(* ===== verification/TpccReads.v ===== *)
(** * Order status and stock level

    The two transactions that only read: they return, leave every table as it
    was, and order status needs a customer that has an order. *)

From Stdlib Require Import QArith.
From S2P Require Import Prelude Query Schema Layout External Table Guarded Txn TxnView Float64 TpccTables TpccSchemas TpccUtils TpccTxn TpccView Payment.
Open Scope string_scope.
Open Scope Z_scope.

(** ** They only read *)
Lemma lift_read_only {A} (m : outcome A) : read_only (lift m : prog tbl index_name A).
Proof. by destruct m. Qed.

Lemma try_lock_read_only (o : op tbl index_name (result Rid TransactionError)) : looks o -> read_only (try_lock o).
Proof. intros Ho. split; [done|]. intros [g|e]; simpl; done. Qed.

Lemma lock_or_abort_read_only (o : op tbl index_name (result Rid TransactionError)) : looks o -> read_only (lock_or_abort o).
Proof. intros Ho. split; [done|]. intros [g|e]; simpl; done. Qed.

Lemma call_read_only {B} (o : op tbl index_name B) : looks o -> read_only (call o).
Proof. by split. Qed.

Lemma touch_read_only t fs : read_only (touch t fs).
Proof. induction fs as [|f fs IH]; [done|]. split; [done|]. intros b. apply IH. Qed.

Ltac read_only_tac :=
  repeat first
    [ apply touch_read_only | apply lift_read_only | by apply try_lock_read_only
    | by apply lock_or_abort_read_only | by apply call_read_only | done
    | apply read_only_bind; [|intros ?]
    | progress cbv zeta | match goal with |- read_only (match ?x with _ => _ end) => destruct x end ].

Lemma find_customer_read_only w d q : read_only (find_customer w d q).
Proof. unfold find_customer. read_only_tac. Qed.

Lemma read_lines_read_only rids : read_only (read_lines rids).
Proof. induction rids as [|r rids IH]; [done|]. cbn [read_lines]. read_only_tac. Qed.

Lemma order_status_read_only i : read_only (order_status i).
Proof.
  unfold order_status. apply read_only_bind; [apply find_customer_read_only|]. intros [c|]; [|done].
  unfold read_orders, get_int, get. read_only_tac. apply read_lines_read_only.
Qed.

Lemma count_low_read_only i rids n : read_only (count_low i rids n).
Proof. revert n. induction rids as [|r rids IH]; intros n; [done|]. cbn [count_low]. unfold get_int, get. read_only_tac. Qed.

Lemma stock_level_read_only i : read_only (stock_level i).
Proof.
  unfold stock_level, get_int, get. read_only_tac. apply count_low_read_only.
Qed.

Section reads.
Context {Ix : Type} `{DbIndex Ix} `{!RangeIndex Ix} `{!RangeIndexLaws Ix}.
Context (S : tbl -> Schema) `{TS : !TpccSchemas S}.
Abbreviation view := (view tbl index_name Ix).
Abbreviation vwp := (vwp S tpcc_columns tpcc_written).
Implicit Types (v : view).

Lemma range_linked v t low high n r :
  linked S v -> r ∈ (snd <$> ix_range (v_index v t) low high n) -> is_Some (v_tab v t !! r).
Proof.
  intros [Hl _] Hr. apply list_elem_of_fmap in Hr as ([k r'] & -> & Hin). apply ix_range_in in Hin as [Hk _].
  by eapply Hl.
Qed.

(** ** Stock level *)
Definition stock_level_ok (i : StockLevelInput) : Prop := 0 <= sl_w_id i < 2 ^ 16 /\ 0 <= sl_d_id i < 2 ^ 8.

(** Districts as loaded: twenty orders, room for the next ids. *)
Definition twenty_orders v : Prop :=
  forall r x, v_tab v district !! r = Some x -> 20 <= column DistrictTuple "d_next_o_id" x < 2 ^ 20.

Definition lines_keyed v : Prop :=
  forall r x, v_tab v order_line !! r = Some x ->
    0 <= column OrderLineTuple "ol_i_id" x < 2 ^ 32 /\ 0 <= column OrderLineTuple "ol_o_id" x < 2 ^ 20.

Lemma count_low_ok i rids n v (Q : option (result Z TransactionError) -> view -> Prop) :
  stock_level_ok i -> Forall (fun r => is_Some (v_tab v order_line !! r)) rids -> lines_keyed v ->
  (length (v_held v) < GUARDS)%nat -> (forall r v', Q (Some r) v') -> vwp (count_low i rids n) v Q.
Proof.
  intros [Hw Hd] Hr Hk Hl HQ. revert n v Hr Hk Hl.
  induction rids as [|r rids IH]; intros n v Hr Hk Hl; [apply HQ|].
  apply Forall_cons in Hr as [[x Hx] Hr]. cbn [count_low].
  eapply vwp_lock_r; [lia|done| |intros e; apply HQ].
  eapply vwp_read_record; [by left|done|]. intros Hat.
  eapply vwp_get_int; [done|by vm_compute|]. destruct (Hk _ _ Hx) as [Hi _].
  eapply vwp_lift; [apply Stock_key_value; [lia|exact Hi]|].
  apply vwp_read_oid; [simpl; lia| |intros e; apply HQ]. intros s x_s _ Hxs.
  eapply vwp_read_record; [by left|done|]. intros Hats.
  change (vwp (get stock "s_quantity" ≫= fun bs =>
    call (Drop_ stock s false) ≫= fun _ => call (Drop_ order_line r false) ≫= fun _ =>
    count_low i rids (if le_word bs <? sl_threshold i then n + 1 else n))
    (v_query (v_locked (v_query (v_locked v order_line ((order_line, r, false) :: v_held v)) order_line
       (Some (r, sl_ol_fields))) stock ((stock, s, false) :: (order_line, r, false) :: v_held v)) stock
       (Some (s, stock_fields))) Q).
  destruct Hats as (Hc & Hin & Hxs').
  eapply vwp_get; [done|done|done|apply ts_quantity| |].
  { apply (bool_decide_eq_true_1 (field stock "s_quantity" ∈ tpcc_columns stock)). by vm_compute. }
  apply vwp_drop; [by left|]. cbn [v_held v_locked v_query pull]. rewrite decide_True by done.
  apply vwp_drop; [by left|]. cbn [v_held v_locked v_query pull]. rewrite decide_True by done.
  apply IH; [done|done|done].
Qed.

Lemma stock_level_runs i v :
  stock_level_ok i -> v_held v = [] -> linked S v -> twenty_orders v -> lines_keyed v ->
  vwp (stock_level i) v (fun r v' => r <> None /\ unchanged v v').
Proof.
  intros Hi Hh Hlink H20 Hk. pose proof Hi as [Hw Hd].
  apply read_only_unchanged; [apply stock_level_read_only|].
  unfold stock_level. eapply vwp_lift; [unfold District_make_key; key_value|].
  apply vwp_read_oid; [rewrite Hh; unfold GUARDS; simpl; lia| |done]. intros d x_d _ Hxd.
  eapply vwp_read_record; [by left|done|]. intros Hat. eapply vwp_get_int; [done|by vm_compute|].
  pose proof (H20 _ _ Hxd) as Ho. change (tuple_of district) with DistrictTuple. set (o := column DistrictTuple _ _) in *.
  eapply vwp_lift; [by rewrite (proj2 (Z.leb_le _ _)) by lia|].
  eapply vwp_lift; [apply chk_ok; unfold fits; lia|]. rewrite Z.min_l by lia.
  eapply vwp_lift; [apply OrderLine_key_value; lia|]. eapply vwp_lift; [apply OrderLine_key_value; lia|].
  apply vwp_range, vwp_bind. apply count_low_ok; [done| |done|simpl; rewrite Hh; unfold GUARDS; simpl; lia|by intros []].
  apply Forall_forall. intros r Hr. by eapply range_linked.
Qed.

(** ** Order status *)
Definition order_status_ok (i : OrderStatusInput) : Prop :=
  0 <= os_w_id i < 2 ^ 15 /\ 0 <= os_d_id i < 2 ^ 8 /\ query_ok (os_c_query i).

Definition ids_ok v : Prop :=
  (forall r x, v_tab v customer !! r = Some x -> 0 <= column CustomerTuple "c_id" x < 2 ^ 16) /\
  (forall r x, v_tab v order !! r = Some x -> 0 <= column OrderTuple "o_id" x < 2 ^ 20).

(** The orders of a customer that order status finds. *)
Definition orders_of (i : OrderStatusInput) v (x : obj) : list (Z * Rid) :=
  let low := os_w_id i * 2 ^ 48 + os_d_id i * 2 ^ 32 + column CustomerTuple "c_id" x * 2 ^ 16 in
  ix_range (v_index v order) low (low + u16_MAX) 12.

Lemma read_lines_ok rids v (Q : option (result unit TransactionError) -> view -> Prop) :
  Forall (fun r => is_Some (v_tab v order_line !! r)) rids ->
  (length (v_held v) <= GUARDS)%nat -> (forall r v', Q (Some r) v') -> vwp (read_lines rids) v Q.
Proof.
  intros Hr Hl HQ. revert v Hr Hl.
  induction rids as [|r rids IH]; intros v Hr Hl; [apply HQ|].
  apply Forall_cons in Hr as [[x Hx] Hr]. cbn [read_lines].
  eapply vwp_lock_r; [lia|done| |intros e; apply HQ].
  eapply vwp_read_record; [by left|done|]. intros Hat.
  eapply (vwp_touch S Q order_line os_ol_fields); [done|by vm_compute|].
  apply vwp_drop; [by left|]. cbn [v_held v_locked v_query pull]. rewrite decide_True by done.
  by apply IH.
Qed.

(** From the customer on: without an order the scan result is indexed at -1. *)
Lemma read_orders_ok i c x v (Q : option (result unit TransactionError) -> view -> Prop) :
  order_status_ok i -> (customer, c, true) ∈ v_held v -> v_tab v customer !! c = Some x ->
  (length (v_held v) < GUARDS)%nat -> linked S v -> ids_ok v ->
  (orders_of i v x = [] -> forall v', Q None v') ->
  (orders_of i v x <> [] -> forall r v', Q (Some r) v') ->
  vwp (read_orders i c) v Q.
Proof.
  intros (Hw & Hd & _) Hin Hx Hl Hlink [Hc Ho] Hnone Hsome. unfold read_orders.
  eapply vwp_promote_record; [done|done|]. intros Hat. eapply (vwp_touch S Q customer os_c_fields); [done|by vm_compute|].
  eapply vwp_get_int; [done|by vm_compute|]. pose proof (Hc _ _ Hx) as Hcid.
  change (tuple_of customer) with CustomerTuple. unfold orders_of in *. set (cid := column CustomerTuple _ _) in *.
  eapply vwp_lift; [apply Order_key_value; lia|]. eapply vwp_lift; [apply Order_key_value; lia|].
  rewrite Z.add_0_r. apply vwp_range. cbn [v_index v_query].
  set (rs := ix_range (v_index v order) _ _ 12) in *. rewrite length_fmap.
  destruct (decide (rs = [])) as [E|Hne].
  - rewrite E. simpl. apply Hnone, E.
  - assert (Hlen : (0 < length rs)%nat) by (destruct rs; [done|simpl; lia]). specialize (Hsome Hne).
    assert (Hlen12 : (length rs <= 12)%nat) by apply ix_range_length.
    eapply vwp_lift; [apply chk_ok; unfold fits; lia|].
    destruct (lookup_lt_is_Some_2 (snd <$> rs) (Z.to_nat (Z.of_nat (length rs) - 1))) as [o Hoi];
      [rewrite length_fmap; lia|].
    eapply vwp_lift; [apply index_Ret; split; [lia|done]|].
    destruct (range_linked v order _ _ 12 o Hlink (list_elem_of_lookup_2 _ _ _ Hoi)) as [x_o Hxo].
    eapply vwp_lock_r; [simpl; lia|done| |intros e; apply Hsome].
    eapply vwp_read_record; [by left|done|]. intros Hato.
    eapply (vwp_touch S Q order os_o_fields); [done|by vm_compute|].
    eapply vwp_get_int; [done|by vm_compute|]. pose proof (Ho _ _ Hxo) as Hoid.
    change (tuple_of order) with OrderTuple.
    eapply vwp_lift; [apply OrderLine_key_value; lia|]. eapply vwp_lift; [apply OrderLine_key_value; lia|].
    apply vwp_range, read_lines_ok; [|simpl; lia|done].
    apply Forall_forall. intros r Hr. by eapply range_linked.
Qed.

Lemma order_status_runs i v :
  order_status_ok i -> v_held v = [] -> linked S v -> ids_ok v -> names_linked v ->
  vwp (order_status i) v (fun r v' =>
    match r with
    | None => exists c x, found (os_w_id i) (os_d_id i) (os_c_query i) v c /\
                v_tab v customer !! c = Some x /\ orders_of i v x = []
    | Some (Ok _) => forall id, os_c_query i = Id id ->
        exists c x, found (os_w_id i) (os_d_id i) (Id id) v c /\ v_tab v customer !! c = Some x /\ orders_of i v x <> []
    | Some (Err _) => True
    end /\ unchanged v v').
Proof.
  intros Hi Hh Hlink Hids Hnames. pose proof Hi as (Hw & Hd & Hq).
  apply read_only_unchanged; [apply order_status_read_only|]. unfold order_status.
  apply find_customer_ok; [done|lia|done|rewrite Hh; unfold GUARDS; simpl; lia|done|done| |].
  - intros seed Hs _ id Hid. congruence.
  - intros c x Hf Hx. eapply (read_orders_ok i c x); [done|by left|done| |done|done| |].
    + simpl. rewrite Hh. unfold GUARDS. simpl. lia.
    + intros He _. by exists c, x.
    + intros Hne [[]|e] _; [|done]. intros id Hid. exists c, x. by rewrite Hid in Hf.
Qed.
End reads.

TASK PROMPT
From the records above, retype only the lines starting at the line that contains "change (tuple_of customer)" and ending at the line that contains "set (rs := ix_range", both included.

REPLY
  change (tuple_of customer) with CustomerTuple. unfold orders_of in *. set (cid := column CustomerTuple _ _) in *.
  eapply vwp_lift; [apply Order_key_value; lia|]. eapply vwp_lift; [apply Order_key_value; lia|].
  rewrite Z.add_0_r. apply vwp_range. cbn [v_index v_query].
  set (rs := ix_range (v_index v order) _ _ 12) in *. rewrite length_fmap.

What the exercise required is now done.